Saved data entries
★ ★ ★ ★ ★
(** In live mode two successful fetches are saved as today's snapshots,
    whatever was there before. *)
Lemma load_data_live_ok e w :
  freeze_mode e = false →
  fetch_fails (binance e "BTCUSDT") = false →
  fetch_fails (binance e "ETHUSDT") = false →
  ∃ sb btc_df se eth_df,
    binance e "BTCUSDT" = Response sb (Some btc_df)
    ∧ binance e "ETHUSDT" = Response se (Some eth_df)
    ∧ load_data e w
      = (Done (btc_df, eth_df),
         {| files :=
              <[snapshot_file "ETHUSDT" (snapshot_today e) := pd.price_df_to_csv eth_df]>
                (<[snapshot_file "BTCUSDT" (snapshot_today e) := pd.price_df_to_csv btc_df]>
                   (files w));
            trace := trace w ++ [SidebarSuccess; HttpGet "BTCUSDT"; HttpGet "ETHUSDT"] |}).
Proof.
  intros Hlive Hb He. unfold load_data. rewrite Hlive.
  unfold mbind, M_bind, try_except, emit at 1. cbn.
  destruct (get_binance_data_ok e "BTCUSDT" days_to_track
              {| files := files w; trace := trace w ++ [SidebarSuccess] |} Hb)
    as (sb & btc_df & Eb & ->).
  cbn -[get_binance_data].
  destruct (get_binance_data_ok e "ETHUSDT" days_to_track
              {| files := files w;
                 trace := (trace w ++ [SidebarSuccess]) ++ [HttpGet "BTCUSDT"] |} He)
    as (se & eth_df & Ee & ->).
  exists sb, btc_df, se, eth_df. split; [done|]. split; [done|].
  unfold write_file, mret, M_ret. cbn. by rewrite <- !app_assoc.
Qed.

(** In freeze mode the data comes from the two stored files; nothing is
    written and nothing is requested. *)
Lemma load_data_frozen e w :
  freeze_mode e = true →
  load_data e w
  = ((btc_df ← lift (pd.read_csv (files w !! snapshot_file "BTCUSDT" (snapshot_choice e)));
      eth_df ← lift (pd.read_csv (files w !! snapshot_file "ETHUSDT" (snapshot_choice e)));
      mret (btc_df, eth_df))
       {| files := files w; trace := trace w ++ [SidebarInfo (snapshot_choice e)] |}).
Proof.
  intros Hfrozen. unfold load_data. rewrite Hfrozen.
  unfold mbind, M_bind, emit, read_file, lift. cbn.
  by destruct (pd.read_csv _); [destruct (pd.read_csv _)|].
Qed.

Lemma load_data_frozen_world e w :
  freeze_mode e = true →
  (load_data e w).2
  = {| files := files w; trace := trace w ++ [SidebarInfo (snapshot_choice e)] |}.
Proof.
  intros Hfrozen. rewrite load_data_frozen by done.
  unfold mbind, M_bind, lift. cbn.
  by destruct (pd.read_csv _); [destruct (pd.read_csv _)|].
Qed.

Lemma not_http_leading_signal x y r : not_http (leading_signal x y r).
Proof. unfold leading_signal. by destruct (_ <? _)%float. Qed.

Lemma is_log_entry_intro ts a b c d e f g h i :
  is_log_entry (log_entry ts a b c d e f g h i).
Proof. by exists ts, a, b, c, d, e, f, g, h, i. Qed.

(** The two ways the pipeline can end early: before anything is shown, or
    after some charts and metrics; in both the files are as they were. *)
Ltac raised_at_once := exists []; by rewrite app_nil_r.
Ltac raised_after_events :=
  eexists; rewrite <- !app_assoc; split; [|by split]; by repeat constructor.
★ ★ ★ ★ ★
So that nothing differs from the original, transcribe all of the records above.

■ Written response
(** In live mode two successful fetches are saved as today's snapshots,
    whatever was there before. *)
Lemma load_data_live_ok e w :
  freeze_mode e = false →
  fetch_fails (binance e "BTCUSDT") = false →
  fetch_fails (binance e "ETHUSDT") = false →
  ∃ sb btc_df se eth_df,
    binance e "BTCUSDT" = Response sb (Some btc_df)
    ∧ binance e "ETHUSDT" = Response se (Some eth_df)
    ∧ load_data e w
      = (Done (btc_df, eth_df),
         {| files :=
              <[snapshot_file "ETHUSDT" (snapshot_today e) := pd.price_df_to_csv eth_df]>
                (<[snapshot_file "BTCUSDT" (snapshot_today e) := pd.price_df_to_csv btc_df]>
                   (files w));
            trace := trace w ++ [SidebarSuccess; HttpGet "BTCUSDT"; HttpGet "ETHUSDT"] |}).
Proof.
  intros Hlive Hb He. unfold load_data. rewrite Hlive.
  unfold mbind, M_bind, try_except, emit at 1. cbn.
  destruct (get_binance_data_ok e "BTCUSDT" days_to_track
              {| files := files w; trace := trace w ++ [SidebarSuccess] |} Hb)
    as (sb & btc_df & Eb & ->).
  cbn -[get_binance_data].
  destruct (get_binance_data_ok e "ETHUSDT" days_to_track
              {| files := files w;
                 trace := (trace w ++ [SidebarSuccess]) ++ [HttpGet "BTCUSDT"] |} He)
    as (se & eth_df & Ee & ->).
  exists sb, btc_df, se, eth_df. split; [done|]. split; [done|].
  unfold write_file, mret, M_ret. cbn. by rewrite <- !app_assoc.
Qed.

(** In freeze mode the data comes from the two stored files; nothing is
    written and nothing is requested. *)
Lemma load_data_frozen e w :
  freeze_mode e = true →
  load_data e w
  = ((btc_df ← lift (pd.read_csv (files w !! snapshot_file "BTCUSDT" (snapshot_choice e)));
      eth_df ← lift (pd.read_csv (files w !! snapshot_file "ETHUSDT" (snapshot_choice e)));
      mret (btc_df, eth_df))
       {| files := files w; trace := trace w ++ [SidebarInfo (snapshot_choice e)] |}).
Proof.
  intros Hfrozen. unfold load_data. rewrite Hfrozen.
  unfold mbind, M_bind, emit, read_file, lift. cbn.
  by destruct (pd.read_csv _); [destruct (pd.read_csv _)|].
Qed.

Lemma load_data_frozen_world e w :
  freeze_mode e = true →
  (load_data e w).2
  = {| files := files w; trace := trace w ++ [SidebarInfo (snapshot_choice e)] |}.
Proof.
  intros Hfrozen. rewrite load_data_frozen by done.
  unfold mbind, M_bind, lift. cbn.
  by destruct (pd.read_csv _); [destruct (pd.read_csv _)|].
Qed.

Lemma not_http_leading_signal x y r : not_http (leading_signal x y r).
Proof. unfold leading_signal. by destruct (_ <? _)%float. Qed.

Lemma is_log_entry_intro ts a b c d e f g h i :
  is_log_entry (log_entry ts a b c d e f g h i).
Proof. by exists ts, a, b, c, d, e, f, g, h, i. Qed.

(** The two ways the pipeline can end early: before anything is shown, or
    after some charts and metrics; in both the files are as they were. *)
Ltac raised_at_once := exists []; by rewrite app_nil_r.
Ltac raised_after_events :=
  eexists; rewrite <- !app_assoc; split; [|by split]; by repeat constructor.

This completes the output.